- Noir et blanc. L’illusionniste s’ouvre sur une scène de cabaret. Dans son costume violet trop court, le grand Tatischeff joue des manches et du chapeau pour émerveiller un public clairsemé. Le lapin sort du chapeau mais les yeux dans la salle ne brillent plus. Derrière sa maladresse étudiée et sa raideur apparente se cache une dextérité d’horloger. Les foulards fleurissent entres ses doigts alors que les bras des spectateurs restent croisés sur les poitrines. Pourtant l’envie est toujours présente, le désir de vouloir allumer encore une attention, fissurer une certitude, dégoupiller une surprise. Tatischeff devient une illusion, plus assez réelle pour accrocher même un regard.
Sylvain Chomet, en incarnant Jacques Tati dans cet illusionniste échassier, se porte lui-même à l’écran dans une mise en abîme troublante. On devine à travers Tatischeff, et son art de l’illusion qui n’attire plus personne, un Sylvain Chomet qui sait que l’animation traditionnelle va disparaître au profit de celle assistée par ordinateur. Lucide sur cette extinction, Chomet emprunte à Tati son apparence et son scénario pour filmer son chant du cygne. Comme Disney avec La princesse et la grenouille ou Miyasaki avec Le vent se lève, Chomet signe un film testament d'une époque. Il faut s’adapter ou disparaître. Le studio américain a opté pour le premier choix. Quant au maître de l’animation nippone, le studio Ghibli ne devrait pas survivre face au tsunami de productions de synthèse. Tatischeff doit, pour survivre, prostituer son art pour vendre de la lingerie en vitrine, peindre des affiches publicitaires ou nettoyer une Cadillac à l’image de son propriétaire : vulgaire et prétentieuse.
Tatischeff est à la recherche d’une époque révolue, un temps où la magie se révélait dans l’œil du spectateur. Où les enfants se laissaient subjuguer, pas encore vampirisés par une société industrielle soi-disant moderne. En parallèle, Chomet dresse le portrait de ces autres artisans du rêve. Un clown aux yeux éteints mais au sourire toujours dessiné, qui cherche une échappatoire en surnageant dans l’alcool puis dans un nœud... coulant. Un ventriloque solitaire, à la figure malicieuse, dont la marionnette à son image, s’affaisse à table le temps d’un dîner bouleversant, symbole du renoncement. Et que dire de ce trio d’acrobates condamnés à peindre des affiches publicitaires démesurées ventant les mérites d’une cosmétique superficielle. La société ne veut plus d’un art qui n’engendre pas de profit. Le show biz est un taxidermiste qui va empailler ces reliques d’un autre âge.

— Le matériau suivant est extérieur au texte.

Set Default Proof Using "Type".

(** ** Outcomes of C++ calls

    A call either returns, throws an exception, or hits a fatal check
    ([CHECK], [XLOG(FATAL)]), which terminates the process. *)

Inductive outcome (E A : Type) : Type :=
| Returns (a : A)
| Throws (e : E)
| Fatal (msg : string).
Arguments Returns {E A} a.
Arguments Throws {E A} e.
Arguments Fatal {E A} msg.

Definition is_throws {E A} (o : outcome E A) : bool :=
  match o with Throws _ => true | _ => false end.

(** State-and-outcome monad: the state is threaded through, and is kept
    as it was at the point of a throw (no roll-back, as in the C++). *)
Definition M (S E A : Type) : Type := S -> outcome E A * S.

Definition retM {S E A} (a : A) : M S E A := fun s => (Returns a, s).

Definition bindM {S E A B} (m : M S E A) (k : A -> M S E B) : M S E B :=
  fun s =>
    match m s with
    | (Returns a, s') => k a s'
    | (Throws e, s') => (Throws e, s')
    | (Fatal msg, s') => (Fatal msg, s')
    end.

Definition throwM {S E A} (e : E) : M S E A := fun s => (Throws e, s).
Definition fatalM {S E A} (msg : string) : M S E A := fun s => (Fatal msg, s).
Definition getM {S E} : M S E S := fun s => (Returns s, s).
Definition modifyM {S E} (f : S -> S) : M S E unit := fun s => (Returns tt, f s).

Declare Scope cpp_scope.
Delimit Scope cpp_scope with cpp.
Notation "'do' x <- c1 ; c2" := (bindM c1 (fun x => c2))
  (at level 10, x name, c1 at level 100, c2 at level 200) : cpp_scope.
Notation "'run' c1 ; c2" := (bindM c1 (fun _ => c2))
  (at level 10, c1 at level 100, c2 at level 200) : cpp_scope.

(** [for (auto x : xs) body(x)] *)
Fixpoint forM {S E A} (xs : list A) (body : A -> M S E unit) : M S E unit :=
  match xs with
  | [] => retM tt
  | x :: rest => bindM (body x) (fun _ => forM rest body)
  end.

Lemma bind_returns_inversion {S E A B} (m : M S E A) (k : A -> M S E B) s b s' :
  bindM m k s = (Returns b, s') ->
  exists a s1, m s = (Returns a, s1) /\ k a s1 = (Returns b, s').
Proof.
  unfold bindM. destruct (m s) as [[a|e|msg] s1]; intros H; try discriminate. eauto.
Qed.
Lemma emit_ok (c : N) (k : result str) (s : str) :
  emit c k = Ok s -> exists s', k = Ok s' /\ s = c :: s'.
Proof.
  unfold emit. intro H. apply bind_ok in H. destruct H as (s' & Hk & H).
  inversion H. exists s'. split; [exact Hk | reflexivity].
Qed.

Lemma utf8_cons (c : N) (s : str) : utf8 (c :: s) = utf8_char c ++ utf8 s.
Proof. reflexivity. Qed.

(** What is decoded strictly encodes to the bytes it came from. *)
Lemma decode_N_utf8 (n : nat) :
  forall bs, List.length bs <= n ->
  forall s, decode_N Strict bs = Ok s -> map Byte.to_N (utf8 s) = bs.
Proof.
  induction n as [| n IH]; intros bs Hlen s.
  - destruct bs; [ | simpl in Hlen; lia]. simpl. intro H. inversion H. reflexivity.
  - destruct bs as [| b0 r0]; [simpl; intro H; inversion H; reflexivity | ].
    simpl in Hlen. cbn [decode_N].
    unfold second3, second4, cont.
    repeat match goal with
           | |- context [if ?c then _ else _] => destruct c eqn:?
           | |- context [match ?l with [] => _ | _ :: _ => _ end] =>
               destruct l as [| ? ?]; simpl in Hlen
           end;
      try (simpl; discriminate);
      intro H; apply emit_ok in H; destruct H as (s' & Hs' & ->);
      (apply IH in Hs'; [ | simpl; lia]);
      rewrite utf8_cons, map_app, Hs'; bools; unfold utf8_char.
    all: repeat match goal with
                | |- context [if ?t then _ else _] =>
                    destruct t eqn:?; bools; try (exfalso; lia)
                end.
    all: cbn [map app]; repeat rewrite to_N_byte_of_N by div_lia.
    all: repeat (f_equal; try div_lia).
Qed.

(** The bytes of an encodable character decode to it. *)
Ltac name_digits c :=
  replace (c / 262144)%N with (c / 64 / 64 / 64)%N
    by (repeat rewrite N.Div0.div_div; reflexivity);
  replace (c / 4096)%N with (c / 64 / 64)%N
    by (rewrite N.Div0.div_div; reflexivity);
  pose proof (N.div_mod' c 64); pose proof (N.mod_lt c 64 ltac:(lia));
  pose proof (N.div_mod' (c / 64) 64);
  pose proof (N.mod_lt (c / 64) 64 ltac:(lia));
  pose proof (N.div_mod' (c / 64 / 64) 64);
  pose proof (N.mod_lt (c / 64 / 64) 64 ltac:(lia));
  generalize dependent ((c / 64 / 64) mod 64)%N;
  generalize dependent (c / 64 / 64 / 64)%N;
  generalize dependent ((c / 64) mod 64)%N;
  generalize dependent (c / 64 / 64)%N;
  generalize dependent (c mod 64)%N;
  generalize dependent (c / 64)%N; intros.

Dans le sillage de l’artiste vient s’accrocher la petite Alice, jeune fille enjouée issue de la campagne écossaise. L’âme encore pure, vierge de la corruption consumériste, elle est fascinée par les «pouvoirs magiques» du grand Tatischeff. Curieuse, elle va suivre l’illusionniste dans la grande ville et succomber aux sirènes de la modernité. Trop naïve pour comprendre qu’elle précipite Tatischeff vers sa ruine, elle démontre que le pouvoir d’attraction du matérialisme est inexorable.
Sylvain Chomet multiplie les scènes légères, poétiques, à la nostalgie sucrée, comme vecteurs de son propos. Rien n’est appuyé, rien n’est abscons. Il arrive à évoquer une certaine gravité avec délicatesse, sans indigestion, sans répétition. Une barbapapa nuageuse qui traîne toujours un arrière goût d’amertume. Véritable chef d’orchestre de son œuvre, Chomet compose même sa musique, elle aussi diaphane et idoine. Discrète mais toujours appropriée, elle explose quand la tension augmente et chuchote dans l’intimité. Le générique finale est délectable car il regroupe en un pot pourri les chanteurs emblématiques d’une époque. Trenet, Gainsbourg, Piaf, Brel etc...tous interprétés par des imitateurs réputés, Didier Gustin entre autres, dont la profession, elle aussi, tombe en désuétude.
Le lapin, symbole de cette magie surannée, s’en retourne dans la nature, entre rochers et broussailles. Libéré par un Tatischeff qui n’aura plus besoin de ses services. On imagine sans peine le destin d’un rongeur élevé en cage, de retour en milieu sauvage. Tatischeff, lui, prend le train. Les yeux cernés et la main toujours agile, il va maintenant devoir suivre des rails. Salut l’artiste.